Saved entries

----------------------------------------

Lemma stands_level nodes level x l : stands nodes level x l -> x = last_node (level_list nodes level l).
Proof.
  intros [-> [-> |Ht]]; [done|]. destruct l as [|y l _] using rev_ind; [done|].
  unfold last_node, level_list in *. rewrite last_snoc in *. cbn in Ht |- *.
  rewrite filter_app. cbn. rewrite decide_True by done. by rewrite last_snoc.
Qed.

Lemma tall_mono nodes level level' x : (level' <= level)%nat -> tall nodes level x -> tall nodes level' x.
Proof. unfold tall. destruct (nodes !! x); [lia|done]. Qed.

Lemma stands_down nodes level x l : stands nodes (S level) x l -> stands nodes level x l.
Proof. intros [-> [-> |Ht]]; split; eauto. right. eapply tall_mono; [|done]. lia. Qed.

(** Where the next link leads: to a node of the part that is still to be
    passed, or behind it. *)
Lemma next_step nodes level x p mid suf :
  chain (nxt nodes level) head_ (level_list nodes level (p ++ mid ++ suf)) ->
  stands nodes level x p ->
  (exists s1 y s2, mid = s1 ++ y :: s2 /\ Node_Next nodes x level = Ok (Some y) /\
     stands nodes level y (p ++ s1 ++ [y])) \/
  (level_list nodes level mid = [] /\ Node_Next nodes x level = Ok (head (level_list nodes level suf)) /\
   x = last_node (level_list nodes level (p ++ mid))).
Proof.
  intros Hc Hx. pose proof (stands_level _ _ _ _ Hx) as Ex.
  unfold level_list in Hc. rewrite filter_app in Hc. apply chain_next in Hc.
  change (default head_ _) with (last_node (level_list nodes level p)) in Hc. rewrite <- Ex in Hc.
  unfold Node_Next. rewrite Hc, filter_app.
  destruct (filter_head_split (tall nodes level) mid) as [(s1 & y & s2 & -> & Hs1 & Hy)|Hmid].
  - left. exists s1, y, s2. split; [done|]. rewrite filter_app, Hs1. cbn [app].
    rewrite filter_cons_True by done. split; [done|]. split; [|by right].
    unfold last_node. by rewrite app_assoc, last_default_app.
  - right. rewrite Hmid. split; [done|]. split; [done|].
    unfold level_list. by rewrite filter_app, Hmid, app_nil_r.
Qed.

Lemma sl_split sl ids k1 k2 :
  sl_ok sl ids (k1 ++ k2) -> exists i1 i2, ids = i1 ++ i2 /\ length i1 = length k1 /\ length i2 = length k2 /\
    (forall x, x ∈ i1 -> exists k h, node_at (sl_nodes sl) x k h /\ k ∈ k1 /\ (1 <= h)%nat) /\
    (forall x, x ∈ i2 -> exists k h, node_at (sl_nodes sl) x k h /\ k ∈ k2 /\ (1 <= h)%nat).
Proof.
  intros Hok. destruct (proj1 (Forall2_app_inv_r _ _ _ _) (so_keys _ _ _ Hok)) as (i1 & i2 & H1 & H2 & ->).
  exists i1, i2. rewrite (Forall2_length _ _ _ H1), (Forall2_length _ _ _ H2).
  assert (Hin : forall i ks, Forall2 (fun x k => exists h, node_at (sl_nodes sl) x k h /\ (1 <= h <= max_height_ sl)%nat) i ks ->
    forall x, x ∈ i -> exists k h, node_at (sl_nodes sl) x k h /\ k ∈ ks /\ (1 <= h)%nat).
  { intros i ks Hf x Hx. apply list_elem_of_lookup in Hx as [n Hx].
    destruct (Forall2_lookup_l _ _ _ _ _ Hf Hx) as (k & Hk & h & Hn & Hh).
    exists k, h. split; [done|]. split; [by eapply list_elem_of_lookup_2|lia]. }
  split_and!; eauto.
Qed.

Lemma node_at_key nodes x k h : node_at nodes x k h -> key_at nodes x = Ok k.
Proof. intros (n & Hn & <- & _). unfold key_at. by rewrite Hn. Qed.

Lemma node_at_tall nodes x k h level : node_at nodes x k h -> tall nodes level x <-> (level < h)%nat.
Proof. intros (n & Hn & _ & <-). unfold tall. by rewrite Hn. Qed.

Lemma level_list_0 nodes ids :
  (forall x, x ∈ ids -> exists k h, node_at nodes x k h /\ (1 <= h)%nat) -> level_list nodes 0 ids = ids.
Proof.
  induction ids as [|x ids IH]; intros Hall; [done|]. unfold level_list in *.
  destruct (Hall x) as (k & h & Hn & Hh); [by left|].
  rewrite filter_cons_True by (eapply node_at_tall; [done|lia]). rewrite IH; [done|].
  intros y Hy. apply Hall. by right.
Qed.

(** ** Searches *)

Context (compare_ : Key -> Key -> outcome Z) `{!ThreeWay order}.
Context (compare_valid : forall k l, valid k -> valid l -> compare_ k l = Ok (order k l)).

(** What a search finds at every level of [prev]. *)
Definition prev_at nodes ids (level : nat) : nat := last_node (level_list nodes level ids).

Definition prev_filled nodes ids (top : nat) (prev prev' : option (list (option nat))) : Prop :=
  match prev, prev' with
  | None, None => True
  | Some l, Some l' => length l' = length l /\
      (forall i, (i <= top)%nat -> l' !! i = Some (Some (prev_at nodes ids i))) /\
      (forall i, (top < i)%nat -> l' !! i = l !! i)
  | _, _ => False
  end.

Section search.
Context (sl : SkipList Key) (ids : list nat) (k1 k2 : list Key) (i1 i2 : list nat) (target : Key).
Context (Hok : sl_ok sl ids (k1 ++ k2)) (Hids : ids = i1 ++ i2).
Notation nodes := (sl_nodes sl).
Context (H1 : forall x, x ∈ i1 -> exists k h, node_at nodes x k h /\ k ∈ k1 /\ (1 <= h)%nat).
Context (H2 : forall x, x ∈ i2 -> exists k h, node_at nodes x k h /\ k ∈ k2 /\ (1 <= h)%nat).
Context (Hlt : forall k, k ∈ k1 -> order k target < 0) (Hge : forall k, k ∈ k2 -> 0 <= order k target).
Context (Htarget : valid target).

Lemma keys_valid k : k ∈ k1 ++ k2 -> valid k.
Proof. apply (proj1 (Forall_forall _ _) (so_valid _ _ _ Hok)). Qed.

Lemma head_level level :
  KeyIsAfterNode compare_ nodes target (head (level_list nodes level i2)) = Ok false.
Proof.
  destruct (head (level_list nodes level i2)) as [y|] eqn:E; [|done].
  assert (Hy : y ∈ i2).
  { apply head_Some_elem_of in E. by apply list_elem_of_filter in E as [_ E]. }
  destruct (H2 y Hy) as (k & h & Hn & Hk & _). cbn. erewrite node_at_key by done. cbn [mbind outcome_bind].
  rewrite compare_valid by (done || apply keys_valid, elem_of_app; by right). cbn [mbind outcome_bind].
  rewrite (proj2 (Z.ltb_ge _ _)); [done|by apply Hge].
Qed.

Lemma passed_node y : y ∈ i1 -> KeyIsAfterNode compare_ nodes target (Some y) = Ok true.
Proof.
  intros Hy. destruct (H1 y Hy) as (k & h & Hn & Hk & _). cbn. erewrite node_at_key by done. cbn [mbind outcome_bind].
  rewrite compare_valid by (done || apply keys_valid, elem_of_app; by left). cbn [mbind outcome_bind].
  rewrite (proj2 (Z.ltb_lt _ _)); [done|by apply Hlt].
Qed.

Lemma store_prev_ok level x (prev : option (list (option nat))) :
  (forall l, prev = Some l -> length l = kMaxHeight) -> (level < kMaxHeight)%nat ->
  store_prev prev level x = Ok ((fun l => <[level := Some x]> l) <$> prev).
Proof.
  intros Hl Hlev. destruct prev as [l|]; [|done]. cbn. rewrite (Hl l) by done.
  by rewrite bool_decide_eq_true_2.
Qed.

Lemma find_ge_loop_spec fuel level x p mid prev :
  i1 = p ++ mid -> stands nodes level x p -> (level < max_height_ sl)%nat ->
  (forall l, prev = Some l -> length l = kMaxHeight) -> (length mid + level < fuel)%nat ->
  exists prev', find_ge_loop compare_ fuel nodes target x level prev = Ok (head i2, prev') /\
    prev_filled nodes i1 level prev prev'.
Proof.
  revert level x p mid prev. induction fuel as [|fuel IH]; intros level x p mid prev Hp Hx Hlev Hlen Hf; [lia|].
  pose proof (so_max _ _ _ Hok) as Hmax.
  assert (Hc : chain (nxt nodes level) head_ (level_list nodes level (p ++ mid ++ i2))).
  { pose proof (so_chain _ _ _ Hok level) as Hc. rewrite Hids, Hp, <- app_assoc in Hc. apply Hc. lia. }
  cbn [find_ge_loop].
  destruct (next_step _ _ _ _ _ _ Hc Hx) as [(s1 & y & s2 & -> & -> & Hy)|(Hmid & -> & Ex)];
    cbn [mbind outcome_bind].
  - rewrite passed_node by (rewrite Hp, !elem_of_app; right; right; by left).
    cbn [mbind outcome_bind in_bounds]. apply (IH level y (p ++ s1 ++ [y]) s2); try done.
    + by rewrite Hp, <- !app_assoc.
    + rewrite length_app in Hf. cbn in Hf. lia.
  - rewrite head_level. cbn [mbind outcome_bind]. rewrite store_prev_ok by (done || lia). cbn [mbind outcome_bind].
    rewrite <- Hp in Ex. destruct level as [|level].
    + rewrite level_list_0 by (intros z Hz; destruct (H2 z Hz) as (? & ? & ? & _ & ?); eauto).
      eexists. split; [done|]. destruct prev as [l|]; [|done]. cbn.
      rewrite length_insert. split; [done|]. specialize (Hlen l eq_refl). split.
      * intros i Hi. replace i with 0%nat by lia. rewrite list_lookup_insert_eq by lia. by rewrite Ex.
      * intros i Hi. by rewrite list_lookup_insert_ne by lia.
    + destruct (IH level x p mid ((fun l => <[S level := Some x]> l) <$> prev)) as (prev' & -> & Hfill); try done.
      * by apply stands_down.
      * lia.
      * intros l Hl. destruct prev as [l0|]; [|done]. injection Hl as <-. rewrite length_insert. by apply Hlen.
      * lia.
      * exists prev'. split; [done|]. destruct prev as [l|], prev' as [l'|]; try done. cbn in Hfill |- *.
        rewrite length_insert in Hfill. destruct Hfill as (Hl & Hin & Hout). split; [done|].
        specialize (Hlen l eq_refl). split.
        -- intros i Hi. destruct (decide (i <= level)%nat); [by apply Hin|]. replace i with (S level) by lia.
           rewrite Hout, list_lookup_insert_eq by lia. by rewrite Ex.
        -- intros i Hi. rewrite Hout by lia. by rewrite list_lookup_insert_ne by lia.
Qed.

----------------------------------------

■ Exercise details
Please give an exact copy of the entries above, from the line with "induction ids as" down to the line with "Context (compare_ : Key", inclusive, and nothing else.

■ Output of the exercise
  induction ids as [|x ids IH]; intros Hall; [done|]. unfold level_list in *.
  destruct (Hall x) as (k & h & Hn & Hh); [by left|].
  rewrite filter_cons_True by (eapply node_at_tall; [done|lia]). rewrite IH; [done|].
  intros y Hy. apply Hall. by right.
Qed.

(** ** Searches *)

Context (compare_ : Key -> Key -> outcome Z) `{!ThreeWay order}.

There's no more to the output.